> _TASK INSTRUCTIONS_: Only those lines in the data below from the line containing "Definition mesh_width (size1" through the line containing "From stdpp Require Import base list.", both included, should be restated word for word.

DATA TO EXAMINE section start

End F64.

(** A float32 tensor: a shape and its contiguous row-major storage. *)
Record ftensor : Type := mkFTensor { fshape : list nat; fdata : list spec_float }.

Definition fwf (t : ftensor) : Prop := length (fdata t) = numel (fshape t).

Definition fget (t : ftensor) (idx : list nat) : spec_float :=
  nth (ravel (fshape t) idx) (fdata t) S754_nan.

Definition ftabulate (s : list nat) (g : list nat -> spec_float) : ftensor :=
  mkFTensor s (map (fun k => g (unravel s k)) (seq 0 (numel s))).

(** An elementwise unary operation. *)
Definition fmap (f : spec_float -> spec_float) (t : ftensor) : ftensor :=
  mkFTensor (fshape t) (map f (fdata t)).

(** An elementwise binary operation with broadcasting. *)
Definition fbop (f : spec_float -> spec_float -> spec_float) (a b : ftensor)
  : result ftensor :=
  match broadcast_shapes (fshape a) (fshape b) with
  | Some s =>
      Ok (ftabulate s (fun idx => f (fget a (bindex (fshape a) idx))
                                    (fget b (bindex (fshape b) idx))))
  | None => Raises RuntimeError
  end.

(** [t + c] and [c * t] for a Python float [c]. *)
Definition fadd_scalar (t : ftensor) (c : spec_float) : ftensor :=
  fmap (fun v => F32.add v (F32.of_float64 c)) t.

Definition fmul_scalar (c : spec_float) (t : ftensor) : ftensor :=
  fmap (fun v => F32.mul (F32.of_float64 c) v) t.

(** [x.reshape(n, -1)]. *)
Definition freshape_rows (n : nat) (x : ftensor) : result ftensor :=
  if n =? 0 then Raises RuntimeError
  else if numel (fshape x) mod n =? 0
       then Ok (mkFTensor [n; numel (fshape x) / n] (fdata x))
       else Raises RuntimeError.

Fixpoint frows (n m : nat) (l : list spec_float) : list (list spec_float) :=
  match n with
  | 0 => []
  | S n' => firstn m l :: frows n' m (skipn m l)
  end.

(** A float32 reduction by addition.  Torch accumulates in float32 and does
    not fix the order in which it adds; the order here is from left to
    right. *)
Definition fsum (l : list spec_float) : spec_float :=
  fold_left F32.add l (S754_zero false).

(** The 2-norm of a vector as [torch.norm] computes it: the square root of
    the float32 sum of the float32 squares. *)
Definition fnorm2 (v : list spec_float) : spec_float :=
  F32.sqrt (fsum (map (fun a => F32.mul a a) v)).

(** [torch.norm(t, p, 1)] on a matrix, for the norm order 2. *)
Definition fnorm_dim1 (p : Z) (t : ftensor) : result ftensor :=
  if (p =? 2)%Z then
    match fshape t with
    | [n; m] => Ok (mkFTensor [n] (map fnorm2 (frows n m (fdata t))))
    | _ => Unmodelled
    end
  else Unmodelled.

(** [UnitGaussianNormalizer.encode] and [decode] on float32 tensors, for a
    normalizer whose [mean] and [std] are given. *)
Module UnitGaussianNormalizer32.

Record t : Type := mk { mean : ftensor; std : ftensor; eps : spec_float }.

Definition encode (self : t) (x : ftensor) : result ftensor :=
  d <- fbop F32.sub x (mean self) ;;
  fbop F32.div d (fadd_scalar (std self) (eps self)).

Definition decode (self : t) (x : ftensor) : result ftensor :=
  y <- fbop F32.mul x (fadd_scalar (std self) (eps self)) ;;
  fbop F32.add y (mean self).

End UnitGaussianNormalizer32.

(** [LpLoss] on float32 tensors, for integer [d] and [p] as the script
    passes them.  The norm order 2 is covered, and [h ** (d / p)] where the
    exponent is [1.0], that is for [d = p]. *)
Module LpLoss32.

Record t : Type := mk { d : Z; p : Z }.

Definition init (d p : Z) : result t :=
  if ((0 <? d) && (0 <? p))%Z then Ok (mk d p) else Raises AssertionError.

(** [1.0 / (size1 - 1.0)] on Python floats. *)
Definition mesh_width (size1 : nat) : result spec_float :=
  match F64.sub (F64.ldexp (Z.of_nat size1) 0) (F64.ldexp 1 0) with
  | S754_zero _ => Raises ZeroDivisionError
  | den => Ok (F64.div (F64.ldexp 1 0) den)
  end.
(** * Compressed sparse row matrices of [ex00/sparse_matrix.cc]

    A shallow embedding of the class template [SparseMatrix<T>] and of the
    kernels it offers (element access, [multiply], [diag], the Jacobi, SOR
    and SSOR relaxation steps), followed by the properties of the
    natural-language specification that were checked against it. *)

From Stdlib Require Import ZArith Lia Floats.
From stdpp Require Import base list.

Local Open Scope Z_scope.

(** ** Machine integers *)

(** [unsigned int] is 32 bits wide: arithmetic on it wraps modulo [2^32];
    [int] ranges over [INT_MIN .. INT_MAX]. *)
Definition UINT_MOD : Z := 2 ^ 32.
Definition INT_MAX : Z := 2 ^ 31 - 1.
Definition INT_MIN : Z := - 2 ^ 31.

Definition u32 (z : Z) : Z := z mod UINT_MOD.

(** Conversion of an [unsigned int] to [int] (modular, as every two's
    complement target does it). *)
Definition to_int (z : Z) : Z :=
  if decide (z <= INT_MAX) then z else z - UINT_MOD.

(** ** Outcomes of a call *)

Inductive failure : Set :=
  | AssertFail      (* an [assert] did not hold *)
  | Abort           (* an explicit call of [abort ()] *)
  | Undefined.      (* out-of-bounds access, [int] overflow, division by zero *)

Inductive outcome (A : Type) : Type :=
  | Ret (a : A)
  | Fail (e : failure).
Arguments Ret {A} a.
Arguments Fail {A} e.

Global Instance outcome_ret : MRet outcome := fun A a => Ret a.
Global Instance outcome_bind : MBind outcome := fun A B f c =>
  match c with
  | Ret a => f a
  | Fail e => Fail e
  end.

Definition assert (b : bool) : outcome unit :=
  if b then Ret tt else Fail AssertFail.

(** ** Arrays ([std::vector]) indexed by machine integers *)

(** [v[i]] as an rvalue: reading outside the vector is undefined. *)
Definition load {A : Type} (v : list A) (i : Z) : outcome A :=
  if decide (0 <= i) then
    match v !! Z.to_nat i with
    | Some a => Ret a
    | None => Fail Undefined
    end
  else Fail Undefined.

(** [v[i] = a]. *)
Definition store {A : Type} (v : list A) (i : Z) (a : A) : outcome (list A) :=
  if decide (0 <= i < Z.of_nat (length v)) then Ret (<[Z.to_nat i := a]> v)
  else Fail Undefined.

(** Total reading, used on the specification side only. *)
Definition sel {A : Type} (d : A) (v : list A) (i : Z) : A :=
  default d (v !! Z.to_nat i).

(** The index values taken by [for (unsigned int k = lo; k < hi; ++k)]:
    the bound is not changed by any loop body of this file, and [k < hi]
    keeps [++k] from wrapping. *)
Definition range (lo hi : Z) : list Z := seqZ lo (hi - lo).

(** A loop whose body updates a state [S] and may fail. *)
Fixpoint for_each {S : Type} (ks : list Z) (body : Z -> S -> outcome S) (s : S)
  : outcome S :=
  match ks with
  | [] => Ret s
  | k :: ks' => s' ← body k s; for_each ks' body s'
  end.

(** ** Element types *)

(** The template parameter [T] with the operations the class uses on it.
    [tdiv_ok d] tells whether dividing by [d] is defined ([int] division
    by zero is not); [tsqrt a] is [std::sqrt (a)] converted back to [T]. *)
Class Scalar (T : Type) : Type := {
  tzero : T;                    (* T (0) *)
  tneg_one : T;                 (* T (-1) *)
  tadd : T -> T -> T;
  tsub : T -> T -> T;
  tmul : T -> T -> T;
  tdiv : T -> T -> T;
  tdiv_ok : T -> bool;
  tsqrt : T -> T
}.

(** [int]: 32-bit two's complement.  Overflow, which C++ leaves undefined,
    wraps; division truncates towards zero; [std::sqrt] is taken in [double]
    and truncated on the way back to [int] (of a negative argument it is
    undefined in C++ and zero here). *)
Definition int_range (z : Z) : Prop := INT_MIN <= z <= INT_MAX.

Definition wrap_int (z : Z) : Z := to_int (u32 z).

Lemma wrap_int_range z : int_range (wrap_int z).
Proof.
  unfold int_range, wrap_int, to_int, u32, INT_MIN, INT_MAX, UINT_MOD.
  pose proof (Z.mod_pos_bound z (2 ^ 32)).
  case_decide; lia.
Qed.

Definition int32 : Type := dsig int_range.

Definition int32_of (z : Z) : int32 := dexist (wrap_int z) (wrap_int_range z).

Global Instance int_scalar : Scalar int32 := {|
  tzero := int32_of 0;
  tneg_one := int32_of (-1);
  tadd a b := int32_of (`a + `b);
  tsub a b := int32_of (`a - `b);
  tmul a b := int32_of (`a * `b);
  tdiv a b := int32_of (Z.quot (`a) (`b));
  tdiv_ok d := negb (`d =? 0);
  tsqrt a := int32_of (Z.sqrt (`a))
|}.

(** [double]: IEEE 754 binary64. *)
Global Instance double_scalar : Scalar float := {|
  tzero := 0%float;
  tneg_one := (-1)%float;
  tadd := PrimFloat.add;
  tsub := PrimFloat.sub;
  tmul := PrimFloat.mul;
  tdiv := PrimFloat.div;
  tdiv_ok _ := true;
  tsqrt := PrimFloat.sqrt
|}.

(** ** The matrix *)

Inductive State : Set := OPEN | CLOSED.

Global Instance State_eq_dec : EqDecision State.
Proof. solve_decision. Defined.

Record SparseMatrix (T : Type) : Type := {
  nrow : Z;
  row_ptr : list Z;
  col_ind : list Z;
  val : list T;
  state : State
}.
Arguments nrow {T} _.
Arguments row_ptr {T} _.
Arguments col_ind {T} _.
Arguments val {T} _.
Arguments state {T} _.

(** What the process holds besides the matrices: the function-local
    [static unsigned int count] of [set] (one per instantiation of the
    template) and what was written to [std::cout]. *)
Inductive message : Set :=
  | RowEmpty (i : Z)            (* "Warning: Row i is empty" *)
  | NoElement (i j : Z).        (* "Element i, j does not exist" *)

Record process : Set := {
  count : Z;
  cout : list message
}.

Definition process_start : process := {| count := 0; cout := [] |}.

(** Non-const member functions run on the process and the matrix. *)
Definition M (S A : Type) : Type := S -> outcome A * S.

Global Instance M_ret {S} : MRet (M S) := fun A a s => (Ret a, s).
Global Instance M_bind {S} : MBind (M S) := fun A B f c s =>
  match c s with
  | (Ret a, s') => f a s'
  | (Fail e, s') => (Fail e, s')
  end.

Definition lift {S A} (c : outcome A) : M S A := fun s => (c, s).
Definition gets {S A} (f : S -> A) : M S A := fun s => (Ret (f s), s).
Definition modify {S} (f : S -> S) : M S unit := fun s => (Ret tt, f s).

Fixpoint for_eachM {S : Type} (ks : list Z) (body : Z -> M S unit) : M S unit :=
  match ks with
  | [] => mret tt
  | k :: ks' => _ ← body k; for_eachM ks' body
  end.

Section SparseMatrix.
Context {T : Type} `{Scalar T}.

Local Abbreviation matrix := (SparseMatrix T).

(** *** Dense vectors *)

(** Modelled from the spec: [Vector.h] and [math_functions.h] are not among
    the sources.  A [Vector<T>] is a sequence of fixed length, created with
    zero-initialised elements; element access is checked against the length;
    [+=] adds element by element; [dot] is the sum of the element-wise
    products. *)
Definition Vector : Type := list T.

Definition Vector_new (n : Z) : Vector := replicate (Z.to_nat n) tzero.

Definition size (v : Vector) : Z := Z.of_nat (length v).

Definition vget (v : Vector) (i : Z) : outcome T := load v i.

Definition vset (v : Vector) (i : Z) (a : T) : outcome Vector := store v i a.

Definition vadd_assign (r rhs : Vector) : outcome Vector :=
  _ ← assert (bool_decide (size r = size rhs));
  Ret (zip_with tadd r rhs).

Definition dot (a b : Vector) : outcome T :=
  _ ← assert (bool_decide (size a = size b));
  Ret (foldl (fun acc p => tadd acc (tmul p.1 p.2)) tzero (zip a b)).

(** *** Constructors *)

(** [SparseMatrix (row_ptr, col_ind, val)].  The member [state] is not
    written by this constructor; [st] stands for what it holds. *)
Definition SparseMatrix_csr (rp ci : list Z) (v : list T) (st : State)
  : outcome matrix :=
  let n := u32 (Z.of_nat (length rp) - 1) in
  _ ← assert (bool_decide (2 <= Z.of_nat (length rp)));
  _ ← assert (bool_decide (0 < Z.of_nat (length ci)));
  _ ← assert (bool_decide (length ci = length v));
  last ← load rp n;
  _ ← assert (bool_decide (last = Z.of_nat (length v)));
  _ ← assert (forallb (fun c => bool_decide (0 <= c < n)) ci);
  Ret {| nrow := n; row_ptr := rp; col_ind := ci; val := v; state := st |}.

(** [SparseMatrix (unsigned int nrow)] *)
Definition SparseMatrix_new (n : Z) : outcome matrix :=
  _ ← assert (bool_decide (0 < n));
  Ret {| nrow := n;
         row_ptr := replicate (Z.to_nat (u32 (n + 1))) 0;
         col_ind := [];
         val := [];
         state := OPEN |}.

DATA TO EXAMINE section end

> _SOLUTION_:
Definition mesh_width (size1 : nat) : result spec_float :=
  match F64.sub (F64.ldexp (Z.of_nat size1) 0) (F64.ldexp 1 0) with
  | S754_zero _ => Raises ZeroDivisionError
  | den => Ok (F64.div (F64.ldexp 1 0) den)
  end.
(** * Compressed sparse row matrices of [ex00/sparse_matrix.cc]

    A shallow embedding of the class template [SparseMatrix<T>] and of the
    kernels it offers (element access, [multiply], [diag], the Jacobi, SOR
    and SSOR relaxation steps), followed by the properties of the
    natural-language specification that were checked against it. *)

From Stdlib Require Import ZArith Lia Floats.
From stdpp Require Import base list.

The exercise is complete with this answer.